Prostate cancer, perhaps more than any other malignant disease process, poses questions that only imaging can answer. MRI has the potential to yield more information about the prostate gland than any other imaging modality. Because of its parametric capabilities, MRI in a single exam can produce high-resolution anatomic imaging with excellent soft-tissue contrast. It also can add spectroscopic information about the function of the tissue to characterize both the aggressiveness and volume of disease. MRI can generate diffusion-weighted images that provide a microstructural picture of intracellular/extracellular water and dynamic contrast-enhanced images that depict development of the microvessels that are necessary for tumors to grow and metastasize.

Characterizing prostate cancer with MRI nevertheless is becoming more difficult now that the disease is being found at a much earlier stage in much smaller volumes.

"Years ago, with just high-resolution anatomic imaging and spectroscopy at 1.5T, we did a pretty good job with the cancers we were detecting at the time, which tended to be larger volume. But we find ourselves at 1.5T not having adequate spatial resolution for spectroscopy, or for functional data with diffusion and perfusion-weighted imaging, to deal with early-stage disease," said Dr. John Kurhanewicz, a professor of radiology at the University of California, San Francisco.

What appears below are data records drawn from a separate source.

(* ===== verification/BdsTree.v ===== *)
(** * BdsTree: treehash instances compute the nodes of the key tree

    The stack of an instance that has taken some leaves holds one node for each bit of
    their number; a step adds a leaf and carries.  After [2^h] leaves the instance holds
    the node of height [h] over them. *)

From S2P Require Import Prelude Felt Externals Types Hashing Merkle Wots Bds.

Local Open Scope N_scope.

#[local] Opaque auth_leaf_hash_with_pub_seed xmss_tree_node_hash.

(** ** Powers of two *)

Lemma pow2_S (n : nat) : 2 ^ N.of_nat (S n) = 2 * 2 ^ N.of_nat n.
Proof. by rewrite Nat2N.inj_succ, N.pow_succ_r'. Qed.

Lemma pow2_pos (n : nat) : 0 < 2 ^ N.of_nat n.
Proof. apply N.neq_0_lt_0, N.pow_nonzero. done. Qed.

Lemma pow2_le (a b : nat) : (a <= b)%nat -> 2 ^ N.of_nat a <= 2 ^ N.of_nat b.
Proof. intros Hle. apply N.pow_le_mono_r; lia. Qed.

Lemma pow2_lt (a b : nat) : (a < b)%nat -> 2 ^ N.of_nat a < 2 ^ N.of_nat b.
Proof. intros Hlt. apply N.pow_lt_mono_r; lia. Qed.

Lemma pow2_split (a b : nat) : (a <= b)%nat -> 2 ^ N.of_nat b = 2 ^ N.of_nat (b - a) * 2 ^ N.of_nat a.
Proof. intros Hle. rewrite <-N.pow_add_r. f_equal. lia. Qed.

Lemma odd_half q : N.odd q = true -> exists m, q = 2 * m + 1 /\ q / 2 = m.
Proof.
  intros [m ->]%N.odd_spec. exists m. split; [done|]. symmetry. apply (N.div_unique _ _ _ 1); lia.
Qed.

Lemma even_half q : N.odd q = false -> exists m, q = 2 * m /\ q / 2 = m.
Proof.
  intros E. assert (N.even q = true) as [m ->]%N.even_spec by by rewrite <-N.negb_odd, E.
  exists m. split; [done|]. symmetry. apply (N.div_unique _ _ _ 0); lia.
Qed.

Lemma odd_double m : N.odd (2 * m) = false.
Proof. rewrite <-N.negb_even. by rewrite (proj2 (N.even_spec _)) by by exists m. Qed.

Lemma odd_double_1 m : N.odd (2 * m + 1) = true.
Proof. apply N.odd_spec. by exists m. Qed.

Lemma half_double m : 2 * m / 2 = m.
Proof. symmetry. apply (N.div_unique _ _ _ 0); lia. Qed.

Lemma half_double_1 m : (2 * m + 1) / 2 = m.
Proof. symmetry. apply (N.div_unique _ _ _ 1); lia. Qed.

(** [q] in base two, its last digit apart. *)
Lemma mod_pow2_S q (n : nat) : q mod 2 ^ N.of_nat (S n) = 2 * ((q / 2) mod 2 ^ N.of_nat n) + q mod 2.
Proof.
  pose proof (pow2_pos n). rewrite pow2_S, N.Div0.mod_mul_r. lia.
Qed.

Section Tree.
Context `{Blake2s}.
Variables ask_j pub_seed : F.

(** ** Nodes *)

Fixpoint bnode (h : nat) (i : N) : F :=
  match h with
  | O => auth_leaf_hash_with_pub_seed ask_j pub_seed i
  | S h => xmss_tree_node_hash pub_seed (N.of_nat h) i (bnode h (2 * i)) (bnode h (2 * i + 1))
  end.

Definition mk_node (h : nat) (i : N) : XmssNode :=
  {| xn_start_idx := i * 2 ^ N.of_nat h; xn_height := h; xn_value := bnode h i |}.

Lemma leaf_mk_node i : leaf_node ask_j pub_seed i = mk_node 0 i.
Proof.
  unfold leaf_node, mk_node. change (2 ^ N.of_nat 0) with 1. rewrite N.mul_1_r. reflexivity.
Qed.

Lemma join_mk_node h m :
  (S h < 32)%nat -> join pub_seed (mk_node h (2 * m)) (mk_node h (2 * m + 1)) = mk_node (S h) m.
Proof.
  intros Hh. unfold join, mk_node. cbn [xn_start_idx xn_height xn_value]. f_equal.
  - rewrite pow2_S. lia.
  - unfold u8. apply Nat.mod_small. lia.
  - cbn [bnode]. f_equal. unfold shr_u32. rewrite N.mod_small by lia.
    rewrite N.shiftr_div_pow2, pow2_S. pose proof (pow2_pos h).
    replace (2 * m * 2 ^ N.of_nat h) with (m * (2 * 2 ^ N.of_nat h)) by lia.
    apply N.div_mul. lia.
Qed.

(** ** Stacks *)

(** The nodes of the [n] digits of [q] from height [b] on, the lowest first. *)
Fixpoint stack_from (n b : nat) (q : N) : list XmssNode :=
  match n with
  | O => []
  | S n => (if N.odd q then [mk_node b (q - 1)] else []) ++ stack_from n (S b) (q / 2)
  end.

Lemma stack_zero h m : stack_from h 0 (m * 2 ^ N.of_nat h + 0) = [].
Proof.
  rewrite N.add_0_r. generalize 0%nat. revert m. induction h as [|h IH]; intros m b; [done|].
  cbn [stack_from]. rewrite pow2_S.
  replace (m * (2 * 2 ^ N.of_nat h)) with (2 * (m * 2 ^ N.of_nat h)) by lia.
  rewrite odd_double, half_double. apply IH.
Qed.

Lemma stack_from_heights n b q : Forall (fun x => (b <= xn_height x < b + n)%nat) (stack_from n b q).
Proof.
  revert b q. induction n as [|n IH]; intros b q; cbn; [constructor|].
  apply Forall_app. split.
  - destruct (N.odd q); [|constructor]. repeat constructor; cbn; lia.
  - eapply Forall_impl; [apply IH|]. cbn. lia.
Qed.

Lemma merge_stop stack node :
  Forall (fun x => (xn_height node < xn_height x)%nat) stack -> merge pub_seed stack node = (stack, node).
Proof.
  intros Hf. destruct Hf as [|x l Hx _]; [done|]. cbn.
  by rewrite (proj2 (Nat.eqb_neq _ _)) by lia.
Qed.

(** A new node of height [b] either carries through all the digits or leaves the stack of
    the next number. *)
Lemma merge_stack n b q :
  (b + n < 32)%nat -> exists stack node,
    merge pub_seed (stack_from n b q) (mk_node b q) = (stack, node) /\
    (if bool_decide (q mod 2 ^ N.of_nat n = 2 ^ N.of_nat n - 1)
     then stack = [] /\ node = mk_node (b + n) (q / 2 ^ N.of_nat n)
     else node :: stack = stack_from n b (q + 1) /\ (xn_height node < b + n)%nat).
Proof.
  revert b q. induction n as [|n IH]; intros b q Hb.
  - exists [], (mk_node b q). split; [done|]. change (2 ^ N.of_nat 0) with 1.
    rewrite N.mod_1_r, bool_decide_true by done. rewrite N.div_1_r, Nat.add_0_r. done.
  - cbn [stack_from]. rewrite mod_pow2_S, pow2_S. pose proof (pow2_pos n).
    destruct (N.odd q) eqn:E.
    + destruct (odd_half q E) as (m & -> & Em). rewrite Em, N.add_sub. cbn [app merge].
      change (xn_height (mk_node b (2 * m))) with b.
      change (xn_height (mk_node b (2 * m + 1))) with b.
      rewrite Nat.eqb_refl. cbn [negb]. rewrite join_mk_node by lia.
      destruct (IH (S b) m ltac:(lia)) as (stack & node & -> & Hc). exists stack, node.
      split; [done|].
      assert ((2 * m + 1) mod 2 = 1) as -> by (symmetry; apply (N.mod_unique _ _ m); lia).
      case_bool_decide as Hm.
      * rewrite bool_decide_true by lia. destruct Hc as [-> ->]. split; [done|].
        f_equal; [lia|]. rewrite <-N.Div0.div_div, Em. done.
      * rewrite bool_decide_false by lia. destruct Hc as [Hc Hlt]. split; [|lia].
        rewrite Hc. cbn [stack_from]. replace (2 * m + 1 + 1) with (2 * (m + 1)) by lia.
        by rewrite odd_double, half_double.
    + destruct (even_half q E) as (m & -> & Em). rewrite Em. cbn [app].
      exists (stack_from n (S b) m), (mk_node b (2 * m)). split.
      { apply merge_stop. eapply Forall_impl; [apply stack_from_heights|]. cbn. lia. }
      assert ((2 * m) mod 2 = 0) as -> by (symmetry; apply (N.mod_unique _ _ m); lia).
      rewrite bool_decide_false.
      2:{ pose proof (N.mod_lt m (2 ^ N.of_nat n) ltac:(lia)). lia. }
      cbn [stack_from]. rewrite odd_double_1, half_double_1, N.add_sub. cbn. split; [done|lia].
Qed.

(** ** Lowest nodes *)

Fixpoint lowest_digit (n b : nat) (q : N) : nat :=
  match n with
  | O => b
  | S n => if N.odd q then b else lowest_digit n (S b) (q / 2)
  end.

Lemma lowest_digit_bounds n b q : (b <= lowest_digit n b q <= b + n)%nat.
Proof.
  revert b q. induction n as [|n IH]; intros b q; cbn; [lia|].
  destruct (N.odd q); [lia|]. specialize (IH (S b) (q / 2)). lia.
Qed.

Lemma lowest_digit_lt n b q t :
  (t <= n)%nat -> (lowest_digit n b q < b + t)%nat <-> q mod 2 ^ N.of_nat t <> 0.
Proof.
  revert b q t. induction n as [|n IH]; intros b q t Ht.
  - replace t with O by lia. change (2 ^ N.of_nat 0) with 1. rewrite N.mod_1_r. cbn. lia.
  - destruct t as [|t].
    { change (2 ^ N.of_nat 0) with 1. rewrite N.mod_1_r.
      pose proof (lowest_digit_bounds (S n) b q). lia. }
    rewrite mod_pow2_S. cbn [lowest_digit]. destruct (N.odd q) eqn:E.
    + destruct (odd_half q E) as (m & -> & _).
      assert ((2 * m + 1) mod 2 = 1) as -> by (symmetry; apply (N.mod_unique _ _ m); lia). lia.
    + destruct (even_half q E) as (m & -> & ->).
      assert ((2 * m) mod 2 = 0) as -> by (symmetry; apply (N.mod_unique _ _ m); lia).
      replace (b + S t)%nat with (S b + t)%nat by lia. rewrite (IH (S b) m t) by lia. lia.
Qed.

Lemma foldl_min a l : Forall (fun x => (a <= x)%nat) l -> foldl Nat.min a l = a.
Proof.
  induction 1 as [|x l Hx _ IH]; [done|]. change (foldl Nat.min (Nat.min a x) l = a).
  by rewrite Nat.min_l.
Qed.

Lemma stack_lowest n b q :
  match xn_height <$> stack_from n b q with
  | [] => (b + n)%nat
  | h :: heights => foldl Nat.min h heights
  end = lowest_digit n b q.
Proof.
  revert b q. induction n as [|n IH]; intros b q; cbn [stack_from lowest_digit]; [by rewrite Nat.add_0_r|].
  destruct (N.odd q) eqn:E.
  - cbn [app fmap list_fmap xn_height mk_node]. apply foldl_min, Forall_fmap.
    eapply Forall_impl; [apply stack_from_heights|]. cbn. lia.
  - cbn [app]. rewrite <-IH. by replace (b + S n)%nat with (S b + n)%nat by lia.
Qed.

(** ** Instances *)

Inductive status := Idle | Running (count : N) | Done.

(** An instance of height [h] on the node of index [n]. *)
Definition instance_at (h : nat) (n : N) (st : status) (t : TreeHashState) : Prop :=
  th_target_height t = h /\
  match st with
  | Idle => th_initialized t = false /\ th_finished t = false
  | Running c =>
      th_initialized t = true /\ th_finished t = false /\ c < 2 ^ N.of_nat h /\
      th_start_idx t = n * 2 ^ N.of_nat h /\ th_next_idx t = n * 2 ^ N.of_nat h + c /\
      th_stack t = stack_from h 0 (n * 2 ^ N.of_nat h + c)
  | Done => th_finished t = true /\ th_node t = slot_some (bnode h n)
  end.

Definition next_status (h : nat) (st : status) : status :=
  match st with
  | Running c => if c + 1 =? 2 ^ N.of_nat h then Done else Running (c + 1)
  | _ => st
  end.

Lemma instance_step h n c t :
  (h < 32)%nat -> (n + 1) * 2 ^ N.of_nat h <= 2 ^ 31 ->
  instance_at h n (Running c) t ->
  instance_at h n (next_status h (Running c)) (treehash_step ask_j pub_seed t).
Proof.
  intros Hh Hn (Htgt & Hi & Hf & Hc & Hs & Hx & Hst). unfold treehash_step.
  rewrite Hi, Hf. cbn [negb orb]. rewrite Hst, Hx, leaf_mk_node.
  destruct (merge_stack h 0 (n * 2 ^ N.of_nat h + c)) as (stack & node & -> & Hm); [lia|].
  pose proof (pow2_pos h).
  assert ((n * 2 ^ N.of_nat h + c) mod 2 ^ N.of_nat h = c) as Emod
    by (rewrite N.add_comm, N.Div0.mod_add; by apply N.mod_small).
  assert ((n * 2 ^ N.of_nat h + c) / 2 ^ N.of_nat h = n) as Ediv
    by (rewrite N.add_comm, N.div_add, N.div_small by lia; lia).
  assert (add_u32 (n * 2 ^ N.of_nat h + c) 1 = n * 2 ^ N.of_nat h + (c + 1)) as Enext
    by (unfold add_u32, U32_LIMIT; rewrite N.mod_small by lia; lia).
  rewrite Emod, Ediv in Hm. cbn [next_status]. destruct (N.eqb_spec (c + 1) (2 ^ N.of_nat h)) as [E|E].
  - rewrite bool_decide_true in Hm by lia. destruct Hm as [-> ->].
    change (xn_height (mk_node (0 + h) n)) with h. rewrite Htgt, Nat.eqb_refl. done.
  - rewrite bool_decide_false in Hm by lia. destruct Hm as [Hm Hlt].
    rewrite Htgt, (proj2 (Nat.eqb_neq _ _)) by lia. repeat split; cbn; [done..|lia|done|done|].
    rewrite Hm. f_equal. lia.
Qed.

Lemma instance_lowest h n c t :
  instance_at h n (Running c) t -> exists low, lowest_node_height t = Some low /\ (low <= h)%nat /\
    forall k, (k <= h)%nat -> (low < k)%nat <-> c mod 2 ^ N.of_nat k <> 0.
Proof.
  intros (Htgt & Hi & Hf & Hc & _ & _ & Hst). unfold lowest_node_height. rewrite Hi, Hf, Hst, Htgt.
  cbn [negb orb]. exists (lowest_digit h 0 (n * 2 ^ N.of_nat h + c)). split.
  - f_equal. apply (stack_lowest h 0).
  - split; [apply lowest_digit_bounds|]. intros k Hk.
    rewrite (lowest_digit_lt h 0 _ k Hk). rewrite (pow2_split k h Hk).
    replace (n * (2 ^ N.of_nat (h - k) * 2 ^ N.of_nat k) + c)
      with (c + (n * 2 ^ N.of_nat (h - k)) * 2 ^ N.of_nat k) by lia.
    by rewrite N.Div0.mod_add.
Qed.

Lemma instance_idle_lowest h n st t :
  instance_at h n st t -> match st with Running _ => True | _ => lowest_node_height t = None end.
Proof.
  unfold lowest_node_height. intros [_ Hst]. destruct st; [|done|].
  - by destruct Hst as [-> ->].
  - destruct Hst as [-> _]. by rewrite orb_true_r.
Qed.
End Tree.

The prostate gland is a very small, highly heterogeneous organ with multiple zones, numerous structures, and varying degrees of metabolism, and it often harbors benign conditions as well as cancer, all of which make it difficult to image.

Although current platforms for 3T imaging of the prostate are not very robust and 1.5T packages do not easily translate to 3T, researchers are turning to high-field scanning because of what its higher signal-to-noise ratio can offer.

Increased SNR allows radiologists to enhance different parts of the scan. It can be used to improve pixel resolution in the same amount of scanning time or get the same pixel resolution in a faster scan.

"Higher spatial resolution will make it easier to see the margins of the tumor and determine if it is deforming the capsule of the gland and is inside or outside of the gland, which is the classic branch point for clinical decision making," said Dr. Dan Cornfeld, an assistant professor in the department of diagnostic radiology at Yale University.